Right. It was a spiritual high.
Yeah, absolutely! Absolutely! I didn’t know that at the time, but it was just like, “This is crazy!” And I get up the very next morning, and that depression and suicidal hurt hits me like a ton of bricks. And I was standing in the bathroom with a razor to my wrist, which wasn’t anything new. I mean, I would carve them. At the height of my drugs, I would carve on myself with knives. So I’ve still got scars on myself from stuff that I did to myself.
Oh, I’m sorry. Yeah.
Well, I mean, God’s a good God. I’ll just say that. And so I’m standing in the bathroom with a razor to my wrist, and these words come out of my mouth, and it was so foreign to me, but these words came out of my mouth. “I can’t be about these things anymore. My life is not my own now.
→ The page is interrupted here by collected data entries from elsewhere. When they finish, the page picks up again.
(** The body of the loop on a four-byte instruction. *)
Definition validate_word (w : Z) : Result unit LinkError :=
  let opcode := opcode_of w in
  if forbidden_opcode opcode then Err InvalidSection
  else
    let rf := reg_fields_for opcode in
    let rd := Z.land (Z.shiftr w 7) 0x1F in
    let rs1 := Z.land (Z.shiftr w 15) 0x1F in
    let rs2 := Z.land (Z.shiftr w 20) 0x1F in
    if rf_rd rf && negb (emitted_reg rd) then Err InvalidSection
    else if rf_rs1 rf && negb (emitted_reg rs1) then Err InvalidSection
    else if rf_rs2 rf && negb (emitted_reg rs2) then Err InvalidSection
    else Ok tt.

Fixpoint validate_pvm2 (code : list Z) : Result unit LinkError :=
  match code with
  | b0 :: b1 :: r =>
      let lo16 := from_le_bytes [b0; b1] in
      if negb (is_full_length lo16) then
        if lo16 =? 0x9002 then Err InvalidSection else validate_pvm2 r
      else
        match r with
        | b2 :: b3 :: r' => let? _ := validate_word (from_le_bytes [b0; b1; b2; b3]) in validate_pvm2 r'
        | _ => Ok tt
        end
  | _ => Ok tt
  end.

(** ** Endpoint descriptors *)

Definition DESCRIPTOR_SIZE : Z := 16.
Definition ENDPOINTS_SECTION : list Z := bytes_of ".nub.endpoints"%string.

(** [s.chunks(n)]: the last chunk may be short. *)
Fixpoint chunks_from (fuel : nat) (n : Z) (s : list Z) : list (list Z) :=
  match fuel, s with
  | S fuel', _ :: _ => take (Z.to_nat n) s :: chunks_from fuel' n (drop (Z.to_nat n) s)
  | _, _ => []
  end.
Definition chunks (n : Z) (s : list Z) : list (list Z) := chunks_from (length s) n s.

Definition byte_at (s : list Z) (i : nat) : Res Z := expect (s !! i).

Definition read_descriptor (base_vaddr code_len : Z) (m : BTreeMap Endpoint) (chunk : list Z) :
  Res (Result (BTreeMap Endpoint) LinkError) :=
  let! fn_ptr := field chunk 0 8 in
  let! index := byte_at chunk 8 in
  let! arg_regs := byte_at chunk 9 in
  let! meta := byte_at chunk 10 in
  if (fn_ptr <? base_vaddr) || (wrapping_add 64 base_vaddr code_len <=? fn_ptr) then Ret (Err InvalidSection)
  else
    let '(m', old) := bt_insert index (mkEndpoint (fn_ptr - base_vaddr) arg_regs meta []) m in
    match old with Some _ => Ret (Err InvalidSection) | None => Ret (Ok m') end.

Definition read_section_descriptors (base_vaddr code_len : Z) (m : BTreeMap Endpoint) (s : list Z) :
  Res (Result (BTreeMap Endpoint) LinkError) :=
  if negb (zlen s mod DESCRIPTOR_SIZE =? 0) then Ret (Err InvalidSection)
  else try_fold (read_descriptor base_vaddr code_len) m (chunks DESCRIPTOR_SIZE s).

Definition read_endpoint_descriptors (elf_data : list Z) (base_vaddr code_len : Z) :
  Res (Result (BTreeMap Endpoint) LinkError) :=
  let* sections := find_all_section_bytes elf_data ENDPOINTS_SECTION in
  let* m := try_fold (read_section_descriptors base_vaddr code_len) [] sections in
  match m with [] => Ret (Err InvalidSection) | _ => Ret (Ok m) end.

(** ** Injection of block boundaries *)

(** Whether a two-byte instruction ends a block, and its jump displacement. *)
Definition classify_half (lo : Z) : bool * option Z :=
  let op := Z.land lo 3 in
  let f3 := Z.land (Z.shiftr lo 13) 7 in
  if lo =? 0 then (true, None)
  else if (op =? 1) && (f3 =? 5) then (true, Some (decompress_cj_imm lo))
  else if (op =? 1) && ((f3 =? 6) || (f3 =? 7)) then (true, Some (decompress_cb_imm lo))
  else if (op =? 2) && (f3 =? 4) then
    let bit12 := Z.land (Z.shiftr lo 12) 1 in
    let rdrs1 := Z.land (Z.shiftr lo 7) 0x1F in
    let rs2 := Z.land (Z.shiftr lo 2) 0x1F in
    ((rs2 =? 0) && ((bit12 =? 1) || negb (rdrs1 =? 0)), None)
  else (false, None).

Definition classify_word (w : Z) : bool * option Z :=
  let opcode := opcode_of w in
  if opcode =? OP_JAL then (true, Some (imm_j w))
  else if opcode =? OP_JALR then (true, None)
  else if opcode =? 0x63 then (true, Some (imm_b w))
  else if opcode =? OP_CUSTOM_0 then (true, None)
  else (false, None).

Record Scan : Type := mkScan {
  inst_starts : list Z;
  post_terminator : list Z;
  static_edges : list (Z * Z);
}.

Definition scan_step (n pc len : Z) (k : bool * option Z) (s : Scan) : Scan :=
  let next_pc := pc + len in
  mkScan (inst_starts s)
    (if fst k && (next_pc <? n) then next_pc :: post_terminator s else post_terminator s)
    (match snd k with
     | Some imm => if (0 <=? pc + imm) && (pc + imm <? n) then static_edges s ++ [(pc, pc + imm)] else static_edges s
     | None => static_edges s
     end).

(** Pass 1, from the instruction boundary [pc] on; [rest] is the code there. *)
Fixpoint scan (n pc : Z) (rest : list Z) (s : Scan) : Res Scan :=
  match rest with
  | [] => Ret s
  | [_] => Abort
  | b0 :: b1 :: r =>
      let s := mkScan (inst_starts s ++ [pc]) (post_terminator s) (static_edges s) in
      let lo := from_le_bytes [b0; b1] in
      if negb (is_full_length lo) then scan n (pc + 2) r (scan_step n pc 2 (classify_half lo) s)
      else
        match r with
        | b2 :: b3 :: r' => scan n (pc + 4) r' (scan_step n pc 4 (classify_word (from_le_bytes [b0; b1; b2; b3])) s)
        | _ => Ret s
        end
  end.

Definition contains (l : list Z) (x : Z) : bool := existsb (Z.eqb x) l.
I belong to God.” And as soon as I said those words, and I was like, “Where is this coming from in my mind?” But as soon as I said those words, that depression and suicidal tendencies left me like that.
Amazing!
And I can tell you. That was ‘95. It’s 2022 now, and I haven’t had any issues like that. There is natural depression, a loved one dying. When my mom passed away or my dad passed away or my sister passed away. There is a natural, healthy sadness that hits you. If you haven’t dealt with depression or suicidal tendencies or anything like that, you can’t imagine, because those are like the tip of the iceberg to what you would feel with the kind of depression that I had. And yeah, I mean, like I said, ‘95. It’s now 2022, and I haven’t had any issues. And I’ve even had atheists tell me, “You got to watch yourself because you’re going to fall back.” It’s like, “Yeah, okay. Well, it’s been 27 years now. When’s that fallback going to happen?” Because it ain’t.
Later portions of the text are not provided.